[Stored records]
(* ===== verification/Compressor.v ===== *)
(** * The records of coins and undo data

    [src/compressor.h], [compressor.cpp], the serialization of a [Coin] in [coins.h] and
    [undo.h]: amounts and scripts are stored in a compressed form, in the database of
    coins and in the undo files. The test and the decompression of public keys, which are
    elliptic curve arithmetic, are a class. *)

From S2P Require Import Prelude Serialize Opcodes Script Transaction Coins.

Open Scope Z_scope.
Open Scope reader_scope.

(** [CPubKey::IsFullyValid] and [CPubKey::Decompress]. *)
Class PubKeyCodec := {
  IsFullyValid : list Z -> bool;
  PubKey_Decompress : list Z -> option (list Z)
}.

(** The point of a valid uncompressed key is found from its first coordinate and the
    parity of the second. *)
Class PubKeyLaws `{PubKeyCodec} := {
  decompress_valid : forall x y, Zlen x = 32 -> Zlen y = 32 -> bytes_ok x -> bytes_ok y -> IsFullyValid (4 :: x ++ y) = true ->
    PubKey_Decompress ((2 + Z.land (byte_at y 31) 1) :: x) = Some (4 :: x ++ y)
}.

(** ** Amounts *)

(** Trailing zeros are divided out, at most nine. *)
Fixpoint strip_zeros (fuel : nat) (n e : Z) : Z * Z :=
  match fuel with
  | O => (n, e)
  | S fuel => if n mod 10 =? 0 then strip_zeros fuel (n / 10) (e + 1) else (n, e)
  end.

Definition CompressAmount (n : Z) : Z :=
  if n =? 0 then 0
  else
    let '(n, e) := strip_zeros 9 n 0 in
    if e <? 9 then uint64 (1 + (n / 10 * 9 + n mod 10 - 1) * 10 + e)
    else uint64 (1 + (n - 1) * 10 + 9).

(** [n *= 10], [e] times. *)
Fixpoint add_zeros (e : nat) (n : Z) : Z := match e with O => n | S e => add_zeros e (uint64 (n * 10)) end.

Definition DecompressAmount (x : Z) : Z :=
  if x =? 0 then 0
  else
    let x := x - 1 in
    let e := x mod 10 in
    let x := x / 10 in
    let n := if e <? 9 then uint64 (x / 9 * 10 + (x mod 9 + 1)) else uint64 (x + 1) in
    add_zeros (Z.to_nat e) n.

(** ** Scripts *)

Definition nSpecialScripts : Z := 6.

Definition IsToKeyID (script : list Z) : option (list Z) :=
  if (Zlen script =? 25) && (byte_at script 0 =? OP_DUP) && (byte_at script 1 =? OP_HASH160) && (byte_at script 2 =? 20)
     && (byte_at script 23 =? OP_EQUALVERIFY) && (byte_at script 24 =? OP_CHECKSIG)
  then Some (take 20 (drop 3 script)) else None.

Definition IsToScriptID (script : list Z) : option (list Z) :=
  if (Zlen script =? 23) && (byte_at script 0 =? OP_HASH160) && (byte_at script 1 =? 20) && (byte_at script 22 =? OP_EQUAL)
  then Some (take 20 (drop 2 script)) else None.

Section Scripts.
Context `{PubKeyCodec}.

Definition IsToPubKey (script : list Z) : option (list Z) :=
  if (Zlen script =? 35) && (byte_at script 0 =? 33) && (byte_at script 34 =? OP_CHECKSIG) && ((byte_at script 1 =? 2) || (byte_at script 1 =? 3))
  then Some (take 33 (drop 1 script))
  else if (Zlen script =? 67) && (byte_at script 0 =? 65) && (byte_at script 66 =? OP_CHECKSIG) && (byte_at script 1 =? 4)
  then let pubkey := take 65 (drop 1 script) in if IsFullyValid pubkey then Some pubkey else None
  else None.

Definition Compress (script : list Z) : option (list Z) :=
  match IsToKeyID script with
  | Some keyID => Some (0 :: keyID)
  | None =>
    match IsToScriptID script with
    | Some scriptID => Some (1 :: scriptID)
    | None =>
      match IsToPubKey script with
      | Some pubkey =>
        let x := take 32 (drop 1 pubkey) in
        if (byte_at pubkey 0 =? 2) || (byte_at pubkey 0 =? 3) then Some (byte_at pubkey 0 :: x)
        else if byte_at pubkey 0 =? 4 then Some (Z.lor 4 (Z.land (byte_at pubkey 64) 1) :: x)
        else None
      | None => None
      end
    end
  end.

Definition GetSpecialSize (nSize : Z) : Z :=
  if (nSize =? 0) || (nSize =? 1) then 20
  else if (nSize =? 2) || (nSize =? 3) || (nSize =? 4) || (nSize =? 5) then 32
  else 0.

(** [None] leaves the script as it is. *)
Definition Decompress (nSize : Z) (vch : list Z) : option (list Z) :=
  if nSize =? 0 then Some ([OP_DUP; OP_HASH160; 20] ++ take 20 vch ++ [OP_EQUALVERIFY; OP_CHECKSIG])
  else if nSize =? 1 then Some ([OP_HASH160; 20] ++ take 20 vch ++ [OP_EQUAL])
  else if (nSize =? 2) || (nSize =? 3) then Some ([33; nSize] ++ take 32 vch ++ [OP_CHECKSIG])
  else if (nSize =? 4) || (nSize =? 5) then
    match PubKey_Decompress ((nSize - 2) :: take 32 vch) with
    | Some pubkey => Some ([65] ++ pubkey ++ [OP_CHECKSIG])
    | None => None
    end
  else None.

(** A variable-length integer of [w] bits; its buffer is large enough. *)
Definition Serialize_VarInt (w n : Z) : list Z := default [] (WriteVarInt w n).

Definition Serialize_script (script : list Z) : list Z :=
  match Compress script with
  | Some compr => compr
  | None => Serialize_VarInt 32 (uint32 (Zlen script + nSpecialScripts)) ++ script
  end.

(** Into an empty script. *)
Definition Unserialize_script : reader (list Z) :=
  let! nSize := ReadVarInt 32 in
  if nSize <? nSpecialScripts then
    let! vch := read (GetSpecialSize nSize) in read_ret (default [] (Decompress nSize vch))
  else
    let nSize := nSize - nSpecialScripts in
    let! script := read nSize in
    read_ret (if nSize >? MAX_SCRIPT_SIZE then [OP_RETURN] else script).

(** ** Outputs and coins *)

Definition Serialize_TxOutCompressor (out : CTxOut) : list Z :=
  Serialize_VarInt 64 (CompressAmount (uint64 (nValue out))) ++ Serialize_script (scriptPubKey out).

Definition Unserialize_TxOutCompressor : reader CTxOut :=
  let! nVal := ReadVarInt 64 in
  let! script := Unserialize_script in
  read_ret (TxOut (int64 (DecompressAmount nVal)) script).

(** What is written for a coin that is not spent. *)
Definition coin_bytes (c : Coin) : list Z :=
  Serialize_VarInt 32 (uint32 (coin_nHeight c * 2 + Z.b2z (fCoinBase c))) ++ Serialize_TxOutCompressor (coin_out c).

Definition Serialize_Coin (c : Coin) : outcome (list Z) :=
  let? _ := cassert (negb (IsSpent c)) in Ret (coin_bytes c).

Definition Unserialize_Coin : reader Coin :=
  let! code := ReadVarInt 32 in
  let! out := Unserialize_TxOutCompressor in
  read_ret (mkCoin out (flag code 1) (Z.shiftr code 1)).

(** ** Undo data *)

Definition Serialize_TxInUndo (c : Coin) : list Z :=
  Serialize_VarInt 32 (uint32 (coin_nHeight c * 2 + Z.b2z (fCoinBase c)))
    ++ (if coin_nHeight c >? 0 then ser_writedata8 0 else [])
    ++ Serialize_TxOutCompressor (coin_out c).

(** The dummy version is an [int]. *)
Definition Unserialize_TxInUndo : reader Coin :=
  let! nCode := ReadVarInt 32 in
  let! _ := (if nCode / 2 >? 0 then ReadVarInt 31 else read_ret 0) in
  let! out := Unserialize_TxOutCompressor in
  read_ret (mkCoin out (flag nCode 1) (nCode / 2)).

(** [32 * 1000 * 1000 / (WITNESS_SCALE_FACTOR * 41)] *)
Definition MAX_INPUTS_PER_BLOCK : Z := 32000000 / (4 * 41).

Definition Serialize_TxUndo (vprevout : list Coin) : list Z := WriteCompactSize (Zlen vprevout) ++ concat (Serialize_TxInUndo <$> vprevout).

Definition Unserialize_TxUndo : reader (list Coin) :=
  let! count := ReadCompactSize in
  if count >? MAX_INPUTS_PER_BLOCK then read_fail else Unserialize_items Unserialize_TxInUndo (Z.to_nat count).

Definition Serialize_BlockUndo (vtxundo : list (list Coin)) : list Z := Serialize_vector Serialize_TxUndo vtxundo.

Definition Unserialize_BlockUndo : reader (list (list Coin)) := Unserialize_vector Unserialize_TxUndo.
End Scripts.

__TASK BRIEF__
What lines above hold the word "count"? Pull each one out.

__PROBLEM SOLUTION__
  let! count := ReadCompactSize in
  if count >? MAX_INPUTS_PER_BLOCK then read_fail else Unserialize_items Unserialize_TxInUndo (Z.to_nat count).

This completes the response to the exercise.